(** Another string, well formed or itself under construction. *)
Lemma append_ok p bs t str src o heap :
  holds_text p bs str heap → Z.of_nat (length bs) + Z.of_nat (length t) <= max_text →
  heap !! src = Some o → ss_s str ≠ Some src →
  ZSTR_LEN o = Some (Z.of_nat (length t)) → zstr_bytes o = Some t →
  appends p bs t str heap (smart_str_append_ex str src p heap).
Proof using laws.
  intros Ht Hmax Ho Hne Hlen Hbs. unfold smart_str_append_ex. rewrite Ho. cbn [mbind option_bind]. rewrite Hlen.
  cbn [mbind option_bind]. apply append_from_ok; [done|done|]. intros heap' Hsame.
  rewrite Hsame, Ho by (by rewrite ?Ho). cbn [mbind option_bind]. unfold zstr_bytes, ZSTR_LEN in *.
  destruct (as_string o) as [[[h len] val]|]; [|done]. simpl in *. injection Hlen as ->. done.
Qed.

Lemma text_segment (m t : bytes) (buf : nat) :
  (length t ≤ buf < length m)%nat →
  segment (text_before m (Z.of_nat buf) t) (Z.of_nat buf - Z.of_nat (length t)) (Z.of_nat (length t)) = Some t.
Proof using Type.
  intros Hb. apply segment_iff. unfold text_before. rewrite Nat2Z.id. eexists _, _. split; [done|].
  rewrite length_take. split; [lia|done].
Qed.

Lemma append_text_ok p bs t buf str heap :
  holds_text p bs str heap → Z.of_nat (length bs) + 20 <= max_text → (20 < length buf)%nat → (length t ≤ 20)%nat →
  appends p bs t str heap
    (append_text buf (Some (text_before buf (Z.of_nat (length buf - 1)) t, Z.of_nat (length buf - 1) - Z.of_nat (length t)))
       str p heap).
Proof using laws.
  intros Ht Hmax Hbuf Hlen. unfold append_text. cbn [mbind option_bind].
  replace (Z.of_nat (length buf) - 1 - (Z.of_nat (length buf - 1) - Z.of_nat (length t))) with (Z.of_nat (length t)) by lia.
  rewrite text_segment by lia. cbn [mbind option_bind]. apply appendl_ok; [done|lia].
Qed.

(** *** Extraction and release *)

Lemma forget_hash_flags o o' :
  forget_hash o = Some o' →
  ZSTR_IS_INTERNED o' = ZSTR_IS_INTERNED o ∧ has_flag o' IS_STR_PERSISTENT = has_flag o IS_STR_PERSISTENT.
Proof using Type.
  unfold forget_hash. destruct (as_string o) as [[[h len] val]|]; [|done]. intros [= <-].
  unfold ZSTR_IS_INTERNED, has_flag, GC_FLAGS, zval_gc_flags, gc_del_flags, GC_FLAGS_SHIFT. simpl.
  rewrite !Z.shiftr_0_r. by rewrite <- !Z.land_assoc.
Qed.

(** The only owner shrinks the allocation to the length. *)
Lemma realloc_same s o bs p heap :
  heap !! s = Some o → zstr_ok bs o → gc_refcount o = 1 → ZSTR_IS_INTERNED o = false →
  Z.of_nat (length bs) <= max_text →
  ∃ s' o', zend_string_realloc s (Z.of_nat (length bs)) p heap = Some (s', <[s' := o']> (delete s heap)) ∧
    delete s heap !! s' = None ∧ zstr_ok bs o' ∧ gc_refcount o' = 1 ∧ ZSTR_IS_INTERNED o' = false ∧
    has_flag o' IS_STR_PERSISTENT = has_flag o IS_STR_PERSISTENT.
Proof using Type.
  intros Ho Hok Hrc Hi Hmax. unfold zend_string_realloc. rewrite Ho. cbn [mbind option_bind].
  rewrite (zstr_ok_len _ _ Hok). cbn [mbind option_bind]. rewrite Hi, Hrc. cbn [negb andb Z.eqb Pos.eqb].
  pose proof (zstr_ok_capacity _ _ Hok) as (h&val&Hb&Hv&Ht).
  assert (Hlen : 0 <= Z.of_nat (length bs) <= ZSTR_MAX_LEN).
  { unfold max_text in Hmax. split; [lia|]. trans (2 ^ 62); [done|by vm_compute]. }
  pose proof (zstr_alloc_size_ge _ Hlen) as Ha. unfold zstr_realloc, as_string. rewrite Ho. cbn [mbind option_bind].
  rewrite Hb. cbn [mbind option_bind]. rewrite (proj2 (Z.leb_le _ _)) by lia. cbv zeta.
  set (cap := Z.to_nat (zstr_alloc_size (Z.of_nat (length bs)) - ZSTR_HEADER_SIZE)).
  set (val' := take cap val ++ replicate (cap - length val) None).
  destruct (forget_hash (with_string o h (Z.of_nat (length bs)) val')) as [o'|] eqn:Hf; [|done].
  cbn [mbind option_bind]. destruct (forget_hash_flags _ _ Hf) as [Hi' Hp'].
  unfold forget_hash, as_string in Hf. simpl in Hf. injection Hf as <-.
  unfold halloc. eexists _, _. split; [done|]. split; [apply not_elem_of_dom, is_fresh|].
  split_and!; [|done|by rewrite Hi'|by rewrite Hp']. eexists _, val'. split; [done|]. subst val'.
  rewrite take_app_le by (rewrite length_take; lia). by rewrite take_take, Nat.min_l by lia.
Qed.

THE PROBLEM —
Copy the records above exactly, please, but only from the first line through the line containing "gc_del_flags, GC_FLAGS_SHIFT. simpl.".

RESULT —
(** Another string, well formed or itself under construction. *)
Lemma append_ok p bs t str src o heap :
  holds_text p bs str heap → Z.of_nat (length bs) + Z.of_nat (length t) <= max_text →
  heap !! src = Some o → ss_s str ≠ Some src →
  ZSTR_LEN o = Some (Z.of_nat (length t)) → zstr_bytes o = Some t →
  appends p bs t str heap (smart_str_append_ex str src p heap).
Proof using laws.
  intros Ht Hmax Ho Hne Hlen Hbs. unfold smart_str_append_ex. rewrite Ho. cbn [mbind option_bind]. rewrite Hlen.
  cbn [mbind option_bind]. apply append_from_ok; [done|done|]. intros heap' Hsame.
  rewrite Hsame, Ho by (by rewrite ?Ho). cbn [mbind option_bind]. unfold zstr_bytes, ZSTR_LEN in *.
  destruct (as_string o) as [[[h len] val]|]; [|done]. simpl in *. injection Hlen as ->. done.
Qed.

Lemma text_segment (m t : bytes) (buf : nat) :
  (length t ≤ buf < length m)%nat →
  segment (text_before m (Z.of_nat buf) t) (Z.of_nat buf - Z.of_nat (length t)) (Z.of_nat (length t)) = Some t.
Proof using Type.
  intros Hb. apply segment_iff. unfold text_before. rewrite Nat2Z.id. eexists _, _. split; [done|].
  rewrite length_take. split; [lia|done].
Qed.

Lemma append_text_ok p bs t buf str heap :
  holds_text p bs str heap → Z.of_nat (length bs) + 20 <= max_text → (20 < length buf)%nat → (length t ≤ 20)%nat →
  appends p bs t str heap
    (append_text buf (Some (text_before buf (Z.of_nat (length buf - 1)) t, Z.of_nat (length buf - 1) - Z.of_nat (length t)))
       str p heap).
Proof using laws.
  intros Ht Hmax Hbuf Hlen. unfold append_text. cbn [mbind option_bind].
  replace (Z.of_nat (length buf) - 1 - (Z.of_nat (length buf - 1) - Z.of_nat (length t))) with (Z.of_nat (length t)) by lia.
  rewrite text_segment by lia. cbn [mbind option_bind]. apply appendl_ok; [done|lia].
Qed.

(** *** Extraction and release *)

Lemma forget_hash_flags o o' :
  forget_hash o = Some o' →
  ZSTR_IS_INTERNED o' = ZSTR_IS_INTERNED o ∧ has_flag o' IS_STR_PERSISTENT = has_flag o IS_STR_PERSISTENT.
Proof using Type.
  unfold forget_hash. destruct (as_string o) as [[[h len] val]|]; [|done]. intros [= <-].
  unfold ZSTR_IS_INTERNED, has_flag, GC_FLAGS, zval_gc_flags, gc_del_flags, GC_FLAGS_SHIFT. simpl.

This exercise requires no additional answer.